§ DATA PROVIDED

(** A timer on a timer list is active, on the list its flag selects, and a
    thread's own timer runs only while the thread is suspended. *)
Record armed (O : gmap ptr rt_object) (M : gmap ptr rt_timer)
    (T : gmap ptr rt_thread) (h : tmhead) (A : ptr) (o : rt_object) (tm : rt_timer) : Prop := {
  ar_obj : O !! A = Some o;
  ar_tm : M !! A = Some tm;
  ar_nonnull : A ≠ 0;
  ar_class : class_of o = RT_Object_Class_Timer;
  ar_active : flag_on (obj_flag o) RT_TIMER_FLAG_ACTIVATED = true;
  ar_soft : flag_on (obj_flag o) RT_TIMER_FLAG_SOFT_TIMER = bool_decide (h = TSoft);
  ar_init : 0 ≤ tm_init_tick tm < RT_TICK_MAX / 2;
  ar_thread : tm_timeout_func tm = TF_thread_timeout →
    A = thread_timer (tm_parameter tm) ∧
    ∃ th, T !! tm_parameter tm = Some th ∧ th_stat th = RT_THREAD_SUSPEND
}.
Definition timer_list (h : tmhead) : Prop := h = THard ∨ h = TSoft.
Record timers_ok O M T (TL : gmap tmhead (list ptr)) : Prop := {
  ti_wf : Store.wf TL;
  ti_armed : ∀ h A, timer_list h → A ∈ Store.nodes TL h → ∃ o tm, armed O M T h A o tm
}.

Record wf (s : kstate) : Prop := {
  wf_lists : lists_ok (k_threads s) (k_tlists s);
  wf_group : group_ok (k_tlists s) (k_group s);
  wf_threads : threads_ok (k_objects s) (k_timers s) (k_threads s);
  wf_timers : timers_ok (k_objects s) (k_timers s) (k_threads s) (k_tmlists s);
  wf_idle : ∃ th, k_threads s !! k_idle s = Some th ∧ th_stat th = RT_THREAD_READY
}.

(** The invariant reads seven fields of the state. *)
Lemma wf_ext s s' :
  wf s → k_threads s' = k_threads s → k_tlists s' = k_tlists s →
  k_group s' = k_group s → k_objects s' = k_objects s → k_timers s' = k_timers s →
  k_tmlists s' = k_tmlists s → k_idle s' = k_idle s → wf s'.
Proof.
  intros [? ? ? ? ?] HT HL Hg HO HM HTL Hi. split; rewrite ?HT, ?HL, ?Hg, ?HO, ?HM, ?HTL, ?Hi; done.
Qed.

(** ** Thread lists *)

Lemma lists_ok_put T L t th th' :
  lists_ok T L → T !! t = Some th → th_stat th' = th_stat th →
  (th_stat th = RT_THREAD_READY → th_current_priority th' = th_current_priority th) →
  lists_ok (<[t:=th']> T) L.
Proof.
  intros [Hwf Hr Hw] Ht Hs Hp. split; [done|..].
  - intros t' p. rewrite Hr. destruct (decide (t = t')) as [<-|].
    + rewrite lookup_insert_eq, Ht. split; intros (x & [= <-] & Hx & ?);
        eexists; (split; [done|]); rewrite Hp in * by congruence; split; congruence.
    + by rewrite lookup_insert_ne.
  - intros t' h Hh Hin. destruct (Hw t' h Hh Hin) as (x & Hx & ?).
    destruct (decide (t = t')) as [<-|]; [|rewrite lookup_insert_ne by done; eauto].
    rewrite lookup_insert_eq. simplify_eq. eexists; split; [done|congruence].
Qed.
(** ** Comparing ticks *)

Lemma s32_eq x : ∃ k, s32 x = x + k * 2 ^ 32.
Proof.
  exists (- ((x + 2 ^ 31) / 2 ^ 32)). unfold s32.
  pose proof (Z.div_mod (x + 2 ^ 31) (2 ^ 32)). lia.
Qed.
Lemma s32_plus x k : s32 (x + k * 2 ^ 32) = s32 x.
Proof. unfold s32. rewrite <- (Z.mod_add (x + 2 ^ 31) k (2 ^ 32)) by lia. do 2 f_equal. lia. Qed.
Lemma u32_plus x k : u32 (x + k * 2 ^ 32) = u32 x.
Proof. unfold u32. apply Z.mod_add. lia. Qed.
Lemma u32_neg x : - 2 ^ 32 ≤ x < 0 → u32 x = x + 2 ^ 32.
Proof. intros. rewrite <- (u32_plus x 1), Z.mul_1_l. apply Z.mod_small. lia. Qed.

(** A difference of deadlines, through their distances from now. *)
Lemma u32_diff M now d T :
  u32 (deadline M T - d) = u32 (remaining M now T - s32 (d - now)).
Proof.
  unfold remaining. destruct (s32_eq (deadline M T - now)) as [k1 ->].
  destruct (s32_eq (d - now)) as [k2 ->].
  rewrite <- (u32_plus (deadline M T - d) (k1 - k2)). f_equal. lia.
Qed.

Lemma half_max : RT_TICK_MAX / 2 = 2147483647. Proof. done. Qed.

(** The test of the search loop of [rt_timer_start] is "not later than". *)
Lemma scan_test x y :
  -1 ≤ x < RT_TICK_MAX / 2 → 0 ≤ y < RT_TICK_MAX / 2 →
  ((u32 (x - y) =? 0) || negb (u32 (x - y) <? RT_TICK_MAX / 2)) = (x <=? y).
Proof.
  rewrite half_max. intros Hx Hy. destruct (Z.leb_spec x y) as [H|H].
  - destruct (Z.eq_dec x y) as [->|Hne]; [by rewrite Z.sub_diag|].
    rewrite u32_neg by lia. apply orb_true_iff; right. apply negb_true_iff, Z.ltb_ge. lia.
  - unfold u32. rewrite Z.mod_small by lia. rewrite (proj2 (Z.eqb_neq _ _)) by lia.
    by rewrite (proj2 (Z.ltb_lt _ _)) by lia.
Qed.

(** The test of [rt_timer_check] is "due". *)
Lemma due_test M now T :
  -1 ≤ remaining M now T < RT_TICK_MAX / 2 →
  (u32 (now - deadline M T) <? RT_TICK_MAX / 2) = (remaining M now T <=? 0).
Proof.
  rewrite half_max. intros Hr.
  assert (E : u32 (now - deadline M T) = u32 (- remaining M now T)).
  { unfold remaining. destruct (s32_eq (deadline M T - now)) as [k ->].
    rewrite <- (u32_plus (now - deadline M T) (- k)). f_equal. lia. }
  rewrite E. destruct (Z.leb_spec (remaining M now T) 0).
  - unfold u32. rewrite Z.mod_small by lia. apply Z.ltb_lt. lia.
  - rewrite u32_neg by lia. apply Z.ltb_ge. lia.
Qed.

(** ** Insertion *)

Fixpoint due_insert (M : gmap ptr rt_timer) (now r : Z) (T : ptr) (l : list ptr) : list ptr :=
  match l with
  | [] => [T]
  | p :: l' => if remaining M now p <=? r then p :: due_insert M now r T l' else T :: p :: l'
  end.

Definition place (row : option ptr) (T : ptr) (l : list ptr) : list ptr :=
  match row with None => T :: l | Some m => Store.insert_after_in m T l end.

Lemma scan_pos_row M k p l :
  scan_pos M k (Some p) l = match scan_pos M k None l with None => Some p | Some m => Some m end.
Proof.
  assert (∀ row, scan_pos M k row l =
    match scan_pos M k None l with None => row | Some m => Some m end) as H; [|apply H].
  induction l as [|q l IH]; intros row; simpl; [done|].
  destruct (_ || _); [|done]. rewrite (IH (Some q)). by destruct (scan_pos M k None l).
Qed.

Lemma scan_place M now d T l :
  NoDup l → (∀ p, p ∈ l → -1 ≤ remaining M now p < RT_TICK_MAX / 2) →
  0 ≤ s32 (d - now) < RT_TICK_MAX / 2 →
  place (scan_pos M d None l) T l = due_insert M now (s32 (d - now)) T l.
Proof.
  intros Hnd Hr Hd. induction l as [|p l IH]; simpl; [done|].
  apply list.NoDup_cons in Hnd as [Hp Hnd].
  fold (deadline M p). rewrite (u32_diff M now d p), scan_test; [|apply Hr; by left|done].
  destruct (remaining M now p <=? s32 (d - now)); [|done].
  rewrite scan_pos_row. rewrite <- IH; [|done|intros; apply Hr; by right].
  destruct (scan_pos M d None l) as [m|] eqn:E; simpl.
  - rewrite decide_False; [done|]. intros ->. by apply scan_pos_in in E as [?|?].
  - by rewrite decide_True.
Qed.
(** What a blocking call achieves: the caller is suspended and queued, another
    thread is current, and nothing else of the IPC objects has moved. *)
Record blocked (list : thead) (t : ptr) (th : rt_thread) (flag : Z) (s s' : kstate) : Prop := {
  bl_running : running s';
  bl_current : k_current s' ≠ t;
  bl_thread : k_threads s' !! t = Some (set_th_stat RT_THREAD_SUSPEND th);
  bl_threads : ∀ u, u ≠ t → k_threads s' !! u = k_threads s !! u;
  bl_queue : Store.nodes (k_tlists s') list
    = wait_insert flag (k_threads s) (th_current_priority th) t (Store.nodes (k_tlists s) list);
  bl_queues : ∀ h, is_wait h → h ≠ list →
    Store.nodes (k_tlists s') h = Store.nodes (k_tlists s) h;
  bl_sems : k_sems s' = k_sems s;
  bl_events : k_events s' = k_events s;
  bl_mailboxes : k_mailboxes s' = k_mailboxes s;
  bl_mqs : k_mqs s' = k_mqs s
}.

Lemma block_blocked s t th list flag time :
  caller s t th → is_wait list → time_ok time →
  blocked list t th flag s (block list t th flag time s).
Proof.
  intros Hc Hh Ht. destruct (block_suspends s t th list flag time Hc Hh Ht) as [? ?].
  split; try done.
  - by apply running_block.
  - intros. by apply block_threads_ne.
  - by apply block_waiters.
  - intros. by apply block_waiters_ne.
Qed.

Lemma blocked_waiter list t th flag s s' u :
  blocked list t th flag s s' → u ∈ Store.nodes (k_tlists s') list →
  u = t ∨ u ∈ Store.nodes (k_tlists s) list.
Proof. intros Hb. rewrite (bl_queue _ _ _ _ _ _ Hb), wait_insert_perm. apply elem_of_cons. Qed.

Lemma put_thread_twice t a b s : put_thread t a (put_thread t b s) = put_thread t a s.
Proof. unfold put_thread. cbn. by rewrite insert_insert_eq. Qed.

(** Queueing does not depend on the caller's own record. *)
Lemma wait_insert_put s t th th' flag h prio :
  caller s t th → is_wait h →
  wait_insert flag (k_threads (put_thread t th' s)) prio t (Store.nodes (k_tlists s) h)
  = wait_insert flag (k_threads s) prio t (Store.nodes (k_tlists s) h).
Proof.
  intros Hc Hh. unfold wait_insert. erewrite prio_pos_ext; [done|].
  intros n Hn. unfold prio_of. cbn. rewrite lookup_insert_ne; [done|].
  intros <-. by apply (caller_not_waiting _ _ _ h Hc) in Hn.
Qed.
(* ===== verification/Semaphore.v ===== *)
(** * Semaphores ([ipc.c]) *)

From Stdlib Require Import ZArith Lia.
From stdpp Require Import base gmap list fin_maps.
From S2P Require Import RTThread.
From S2P Require Import Prelude.
From S2P Require Import ListModel.
From S2P Require Import Kernel.
From S2P Require Import Kservice.
From S2P Require Import Scheduler.
From S2P Require Import Object.
From S2P Require Import TimerCore.
From S2P Require Import ThreadCore.
From S2P Require Import Timer.
From S2P Require Import Invariant.
From S2P Require Import Thread.
From S2P Require Import IpcList.

Definition rt_sem_init (sem : ptr) (name : list Z) (value flag : Z) : K Z :=
  rt_assert (negb (sem =? RT_NULL));;
  rt_assert (value <? 65536);;
  rt_object_init sem RT_Object_Class_Semaphore name;;
  rt_ipc_object_init sem;;
  put_sem sem (u16 value);;
  set_object_flag sem flag;;
  mret RT_EOK.

Definition rt_sem_detach (sem : ptr) : K Z :=
  assert_static sem RT_Object_Class_Semaphore;;
  rt_ipc_list_resume_all (HSuspend sem);;
  rt_object_detach sem;;
  mret RT_EOK.

Definition rt_sem_create (mem : ptr) (name : list Z) (value flag : Z) : K ptr :=
  RT_DEBUG_NOT_IN_INTERRUPT;;
  rt_assert (value <? 65536);;
  sem ← rt_object_allocate mem RT_Object_Class_Semaphore name;
  if sem =? RT_NULL then mret sem
  else
    rt_ipc_object_init sem;;
    put_sem sem (u16 value);;
    set_object_flag sem flag;;
    mret sem.

Definition rt_sem_delete (sem : ptr) : K Z :=
  RT_DEBUG_NOT_IN_INTERRUPT;;
  assert_dynamic sem RT_Object_Class_Semaphore;;
  rt_ipc_list_resume_all (HSuspend sem);;
  rt_object_delete sem;;
  mret RT_EOK.

Definition rt_sem_take (sem : ptr) (time : Z) : K (outcome Z ptr) :=
  assert_class sem RT_Object_Class_Semaphore;;
  temp ← rt_hw_interrupt_disable;
  value ← get_sem sem;
  if 0 <? value then
    put_sem sem (u16 (value - 1));;
    rt_hw_interrupt_enable temp;;
    mret (Done RT_EOK)
  else if time =? 0 then
    rt_hw_interrupt_enable temp;;
    mret (Done (- RT_ETIMEOUT))
  else
    RT_DEBUG_IN_THREAD_CONTEXT;;
    thread ← rt_thread_self;
    upd_thread thread (set_th_error RT_EOK);;
    o ← get_object sem;
    rt_ipc_list_suspend (HSuspend sem) thread (obj_flag o);;
    when (0 <? time) (start_thread_timer thread time);;
    rt_hw_interrupt_enable temp;;
    rt_schedule;;
    mret (Wait thread).

(** After the switch back: [thread->error] tells a release from a timeout or
    a deleted semaphore. *)
Definition rt_sem_take_resumed (thread : ptr) : K Z :=
  th ← get_thread thread;
  if negb (th_error th =? RT_EOK) then mret (th_error th) else mret RT_EOK.

Definition rt_sem_trytake (sem : ptr) : K (outcome Z ptr) := rt_sem_take sem 0.

Definition rt_sem_release (sem : ptr) : K Z :=
  assert_class sem RT_Object_Class_Semaphore;;
  temp ← rt_hw_interrupt_disable;
  empty ← tlist_isempty (HSuspend sem);
  if negb empty then
    rt_ipc_list_resume (HSuspend sem);;
    rt_hw_interrupt_enable temp;;
    rt_schedule;;
    mret RT_EOK
  else
    value ← get_sem sem;
    if value <? RT_SEM_VALUE_MAX then
      put_sem sem (u16 (value + 1));;
      rt_hw_interrupt_enable temp;;
      mret RT_EOK
    else
      rt_hw_interrupt_enable temp;;
      mret (- RT_EFULL).

(** [cmd] and the pointer argument read as a value. *)
Definition rt_sem_control (sem cmd arg : Z) : K Z :=
  assert_class sem RT_Object_Class_Semaphore;;
  if cmd =? RT_IPC_CMD_RESET then
    level ← rt_hw_interrupt_disable;
    rt_ipc_list_resume_all (HSuspend sem);;
    put_sem sem (u16 arg);;
    rt_hw_interrupt_enable level;;
    rt_schedule;;
    mret RT_EOK
  else mret (- RT_ERROR).

(** ** Abstract semaphores

    A count and a queue of threads; the flag of the object is the policy by
    which threads are queued. *)
Record asem : Set := mk_asem { a_count : Z; a_queue : list ptr }.

Definition sem_view (s : kstate) (sem : ptr) : option asem :=
  v ← k_sems s !! sem; Some (mk_asem v (Store.nodes (k_tlists s) (HSuspend sem))).

(** A count fits 16 bits, and no thread waits while the count is positive. *)
Definition asem_ok (a : asem) : Prop :=
  0 ≤ a_count a ≤ RT_SEM_VALUE_MAX ∧ (0 < a_count a → a_queue a = []).

Inductive release_result : Set :=
  | Woken (t : ptr)
  | Counted
  | Full.
Definition asem_release (a : asem) : asem * release_result :=
  match a_queue a with
  | t :: q => (mk_asem (a_count a) q, Woken t)
  | [] => if a_count a <? RT_SEM_VALUE_MAX then (mk_asem (a_count a + 1) [], Counted)
          else (a, Full)
  end.

Inductive take_result : Set :=
  | Taken
  | TimedOut
  | Queued.
Definition asem_take (a : asem) (time : Z) (enqueue : list ptr → list ptr) : asem * take_result :=
  if 0 <? a_count a then (mk_asem (a_count a - 1) (a_queue a), Taken)
  else if time =? 0 then (a, TimedOut)
  else (mk_asem (a_count a) (enqueue (a_queue a)), Queued).

Lemma sem_view_inv s sem a :
  sem_view s sem = Some a →
  k_sems s !! sem = Some (a_count a) ∧ Store.nodes (k_tlists s) (HSuspend sem) = a_queue a.
Proof. unfold sem_view. destruct (k_sems s !! sem); simpl; [|done]. by intros [= <-]. Qed.
Lemma sem_view_intro s sem v q :
  k_sems s !! sem = Some v → Store.nodes (k_tlists s) (HSuspend sem) = q →
  sem_view s sem = Some (mk_asem v q).
Proof. unfold sem_view. by intros -> ->. Qed.

Lemma asem_release_ok a : asem_ok a → asem_ok (fst (asem_release a)).
Proof.
  unfold asem_ok, asem_release, RT_SEM_VALUE_MAX. intros [Hc Hq].
  destruct (a_queue a) as [|t q] eqn:E; simpl.
  - destruct (Z.ltb_spec (a_count a) 65535); simpl; [split; [lia|done]|by rewrite E].
  - split; [lia|]. intros H. by specialize (Hq H).
Qed.
Lemma asem_take_ok a time f : asem_ok a → asem_ok (fst (asem_take a time f)).
Proof.
  unfold asem_ok, asem_take, RT_SEM_VALUE_MAX. intros [Hc Hq].
  destruct (Z.ltb_spec 0 (a_count a)); simpl.
  - split; [lia|]. intros. apply Hq. lia.
  - destruct (time =? 0); simpl; split; lia || (intros; lia).
Qed.

(** ** The operations on each branch *)

Definition put_count (sem v : Z) (s : kstate) : kstate := set_k_sems (<[sem:=v]> (k_sems s)) s.

Lemma rt_sem_release_ok s sem x v :
  wf s → valid s sem RT_Object_Class_Semaphore x → k_sems s !! sem = Some v →
  match Store.nodes (k_tlists s) (HSuspend sem) with
  | t :: _ => ∃ th, k_threads s !! t = Some th ∧ th_stat th = RT_THREAD_SUSPEND ∧
      rt_sem_release sem s = Ok (schedule (thread_resume t th s)) RT_EOK
  | [] => rt_sem_release sem s =
      if v <? RT_SEM_VALUE_MAX then Ok (put_count sem (u16 (v + 1)) s) RT_EOK
      else Ok s (- RT_EFULL)
  end.
Proof.
  intros Hwf Hv Hs. destruct (Store.nodes _ _) as [|t q] eqn:Hq; unfold rt_sem_release.
  - do 3 kstep. unfold Store.isempty at 1; cbn. rewrite Hq; cbn. kstep.
    destruct (v <? RT_SEM_VALUE_MAX); ksteps; reflexivity.
  - destruct (rt_ipc_list_resume_ok (set_k_primask 1 s) (HSuspend sem) t q) as (th & Ht & Hst & E);
      [auto with kernel|done|done|].
    exists th. split; [done|]. split; [done|].
    do 3 kstep. unfold Store.isempty at 1; cbn. rewrite Hq; cbn.
    erewrite bind_ok by exact E. kstep.
    erewrite bind_ok by (apply rt_schedule_wf, wf_primask, wf_thread_resume; auto with kernel).
    reflexivity.
Qed.

Lemma rt_sem_take_ok s t th sem x v time :
  caller s t th → valid s sem RT_Object_Class_Semaphore x → k_sems s !! sem = Some v →
  ipc_flag (obj_flag x) → time_ok time →
  rt_sem_take sem time s =
    if 0 <? v then Ok (put_count sem (u16 (v - 1)) s) (Done RT_EOK)
    else if time =? 0 then Ok s (Done (- RT_ETIMEOUT))
    else Ok (block (HSuspend sem) t (set_th_error RT_EOK th) (obj_flag x) time
               (clear_error t th s)) (Wait t).
Proof.
  intros Hca Hv Hs Hf Htime. unfold rt_sem_take. do 3 kstep.
  destruct (0 <? v); [ksteps; reflexivity|]. destruct (time =? 0); [ksteps; reflexivity|].
  erewrite bind_ok by (by eapply caller_context). kstep. cbn.
  rewrite (ca_self _ _ _ Hca).
  erewrite bind_ok by (apply upd_thread_ok; cbn; apply (ca_thread _ _ _ Hca)).
  erewrite bind_ok by (eapply valid_get; exact Hv).
  rewrite (ipc_block_bind _ _ _ (set_th_error RT_EOK th)); [reflexivity| |done..].
  by apply caller_clear, caller_primask.
Qed.

(** ** Refinement of the abstract semaphore *)

Lemma sem_view_frame s s' o :
  k_sems s' !! o = k_sems s !! o →
  Store.nodes (k_tlists s') (HSuspend o) = Store.nodes (k_tlists s) (HSuspend o) →
  sem_view s' o = sem_view s o.
Proof. unfold sem_view. by intros -> ->. Qed.

Lemma wf_put_count s sem v : wf s → wf (put_count sem v s).
Proof. intros. by apply (wf_ext s). Qed.

(** C4: [rt_sem_release] refines the abstract release, whatever the state: with
    a thread waiting it hands the unit to the first of the queue, which becomes
    ready with its error untouched, and leaves the count alone; otherwise it
    counts, up to 65535, past which it fails with [-RT_EFULL] and changes
    nothing. No other semaphore and no other thread is touched. *)
Theorem rt_sem_release_refines s sem x a :
  wf s → valid s sem RT_Object_Class_Semaphore x →
  sem_view s sem = Some a → asem_ok a →
  ∃ s' e, rt_sem_release sem s = Ok s' e ∧ wf s' ∧
    sem_view s' sem = Some (fst (asem_release a)) ∧
    (∀ o, o ≠ sem → sem_view s' o = sem_view s o) ∧
    match snd (asem_release a) with
    | Woken t => e = RT_EOK ∧ (∃ th, k_threads s !! t = Some th ∧
        k_threads s' !! t = Some (set_th_stat RT_THREAD_READY th)) ∧
        k_threads s' = <[t := default zero_thread (k_threads s' !! t)]> (k_threads s)
    | Counted => e = RT_EOK ∧ k_threads s' = k_threads s
    | Full => e = - RT_EFULL ∧ s' = s
    end.
Proof.
  intros Hwf Hv Ha Hok. destruct (sem_view_inv _ _ _ Ha) as [Hs Hq].
  pose proof (rt_sem_release_ok s sem x _ Hwf Hv Hs) as Hr. rewrite Hq in Hr.
  unfold asem_release. destruct (a_queue a) as [|t q] eqn:Eq; simpl.
  - rewrite Hr. destruct Hok as [Hc _]. unfold RT_SEM_VALUE_MAX in *.
    destruct (Z.ltb_spec (a_count a) 65535).
    + rewrite u16_small by lia. eexists _, _. split; [done|].
      split; [by apply wf_put_count|]. split; [|split; [|done]].
      * apply sem_view_intro; [cbn; by rewrite lookup_insert_eq|done].
      * intros o Ho. apply sem_view_frame; [cbn; by rewrite lookup_insert_ne|done].
    + eexists _, _. by split.
  - destruct Hr as (th & Ht & Hst & ->). eexists _, _. split; [done|].
    split; [by apply wf_schedule, wf_thread_resume|].
    split; [|split; [|split; [done|split]]].
    + apply sem_view_intro; [done|].
      change (Store.nodes (k_tlists (thread_resume t th s)) (HSuspend sem) = q).
      erewrite resume_waiters by done. by rewrite decide_True.
    + intros o Ho. apply sem_view_frame; [done|].
      change (Store.nodes (k_tlists (thread_resume t th s)) (HSuspend o)
        = Store.nodes (k_tlists s) (HSuspend o)).
      erewrite resume_waiters by done. rewrite decide_False; [done|congruence].
    + exists th. split; [done|]. cbn. by rewrite lookup_insert_eq.
    + cbn. by rewrite lookup_insert_eq.
Qed.

(** C3: [rt_sem_take] refines the abstract take: it takes a unit if there is one,
    fails with [-RT_ETIMEOUT] without touching anything when told not to wait,
    and otherwise leaves the caller suspended in the queue at the place the
    semaphore's policy gives it, with another ready thread current. No other
    semaphore and no other thread is touched. *)
Theorem rt_sem_take_refines s t th sem x a time :
  caller s t th → valid s sem RT_Object_Class_Semaphore x →
  ipc_flag (obj_flag x) → time_ok time → sem_view s sem = Some a → asem_ok a →
  let r := asem_take a time
    (wait_insert (obj_flag x) (k_threads s) (th_current_priority th) t) in
  ∃ s' out, rt_sem_take sem time s = Ok s' out ∧ running s' ∧
    sem_view s' sem = Some (fst r) ∧ (∀ o, o ≠ sem → sem_view s' o = sem_view s o) ∧
    match snd r with
    | Taken => out = Done RT_EOK ∧ k_threads s' = k_threads s
    | TimedOut => out = Done (- RT_ETIMEOUT) ∧ s' = s
    | Queued => out = Wait t ∧ k_current s' ≠ t ∧
        k_threads s' !! t = Some (set_th_stat RT_THREAD_SUSPEND (set_th_error RT_EOK th)) ∧
        ∀ t', t' ≠ t → k_threads s' !! t' = k_threads s !! t'
    end.
Proof.
  intros Hca Hv Hf Htime Ha Hok r. destruct (sem_view_inv _ _ _ Ha) as [Hs Hq].
  rewrite (rt_sem_take_ok s t th sem x _ time Hca Hv Hs Hf Htime).
  unfold r, asem_take. destruct Hok as [Hc Hw]. unfold RT_SEM_VALUE_MAX in *.
  destruct (Z.ltb_spec 0 (a_count a)); [|destruct (time =? 0)]; simpl.
  - rewrite u16_small by lia. eexists _, _. split; [done|].
    split; [|split; [|split; [|done]]].
    + destruct (ca_running _ _ _ Hca) as (? & ? & ?). split; [by apply wf_put_count|done].
    + apply sem_view_intro; [cbn; by rewrite lookup_insert_eq|done].
    + intros o Ho. apply sem_view_frame; [cbn; by rewrite lookup_insert_ne|done].
  - eexists _, _. split; [done|]. split; [apply Hca|]. by destruct a.
  - pose proof (caller_clear _ _ _ Hca) as Hcb.
    eexists _, _. split; [done|]. split; [by apply running_block|].
    split; [|split; [|split; [done|]]].
    + apply sem_view_intro; [exact Hs|].
      erewrite block_waiters by done. rewrite <- Hq.
      by apply (wait_insert_put s t th).
    + intros o Ho. apply sem_view_frame; [done|].
      rewrite block_waiters_ne; [done|done|done|congruence].
    + destruct (block_suspends _ _ _ (HSuspend sem) (obj_flag x) time Hcb) as [Hb Hne]; [done..|].
      split; [done|]. split; [done|]. intros. rewrite block_threads_ne by done.
      cbn. by rewrite lookup_insert_ne.
Qed.

Lemma rt_sem_detach_spec s sem x :
  wf s → valid s sem RT_Object_Class_Semaphore x → is_static x = true →
  ∃ s', rt_sem_detach sem s = Ok s' RT_EOK ∧ woken_all s (HSuspend sem) s' ∧ detached s sem s'.
Proof.
  intros Hwf Hv Hs. unfold rt_sem_detach.
  erewrite bind_ok by (by eapply assert_static_ok).
  erewrite bind_ok by (by apply rt_ipc_list_resume_all_ok).
  destruct (resume_all_valid s (HSuspend sem) sem _ x Hv) as (x' & (Hx' & ? & Hc') & _).
  erewrite bind_ok by (by apply rt_object_detach_ok).
  eexists. split; [done|]. split; [|apply object_detach_detached].
  eapply woken_all_ext; [by apply resume_all_woken| |done..].
  apply wf_object_detach; [by apply wf_resume_all|done|by rewrite Hc'..].
Qed.

Lemma rt_sem_control_ok s sem x arg :
  wf s → valid s sem RT_Object_Class_Semaphore x →
  rt_sem_control sem RT_IPC_CMD_RESET arg s
  = Ok (schedule (put_count sem (u16 arg) (resume_all (HSuspend sem) s))) RT_EOK.
Proof.
  intros Hwf Hv. unfold rt_sem_control. kstep. cbn [Z.eqb RT_IPC_CMD_RESET Pos.eqb].
  kstep. erewrite bind_ok by (by apply rt_ipc_list_resume_all_masked). do 2 kstep.
  erewrite bind_ok.
  2:{ apply rt_schedule_wf, wf_primask, wf_put_count, wf_primask. by apply wf_resume_all. }
  transitivity (Ok (A := Z) (schedule (put_count sem (u16 arg) (set_k_primask (k_primask s)
    (resume_all (HSuspend sem) s)))) RT_EOK); [reflexivity|by rewrite resume_all_unmask].
Qed.

(** resetting a semaphore wakes every waiter with error [-RT_ERROR] and
    leaves it with the given count (on 16 bits) and an empty queue. *)
Theorem rt_sem_reset_spec s sem x arg :
  wf s → valid s sem RT_Object_Class_Semaphore x →
  ∃ s', rt_sem_control sem RT_IPC_CMD_RESET arg s = Ok s' RT_EOK ∧
    woken_all s (HSuspend sem) s' ∧ sem_view s' sem = Some (mk_asem (u16 arg) []).
Proof.
  intros Hwf Hv. eexists. split; [by eapply rt_sem_control_ok|].
  pose proof (resume_all_woken s (HSuspend sem) Hwf I) as Hw. split.
  - eapply woken_all_ext; [exact Hw| |done..].
    by apply wf_schedule, wf_put_count, wa_wf with (s := s) (list := HSuspend sem).
  - apply sem_view_intro; [cbn; by rewrite lookup_insert_eq|apply (wa_empty _ _ _ Hw)].
Qed.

§ EXERCISE GOAL
Copy exactly the stretch of data above from the line with "ar_class : class_of" through the line with "wf_lists : lists_ok", and omit all other lines.

§ EXPECTED OUTPUT
  ar_class : class_of o = RT_Object_Class_Timer;
  ar_active : flag_on (obj_flag o) RT_TIMER_FLAG_ACTIVATED = true;
  ar_soft : flag_on (obj_flag o) RT_TIMER_FLAG_SOFT_TIMER = bool_decide (h = TSoft);
  ar_init : 0 ≤ tm_init_tick tm < RT_TICK_MAX / 2;
  ar_thread : tm_timeout_func tm = TF_thread_timeout →
    A = thread_timer (tm_parameter tm) ∧
    ∃ th, T !! tm_parameter tm = Some th ∧ th_stat th = RT_THREAD_SUSPEND
}.
Definition timer_list (h : tmhead) : Prop := h = THard ∨ h = TSoft.
Record timers_ok O M T (TL : gmap tmhead (list ptr)) : Prop := {
  ti_wf : Store.wf TL;
  ti_armed : ∀ h A, timer_list h → A ∈ Store.nodes TL h → ∃ o tm, armed O M T h A o tm
}.

Record wf (s : kstate) : Prop := {
  wf_lists : lists_ok (k_threads s) (k_tlists s);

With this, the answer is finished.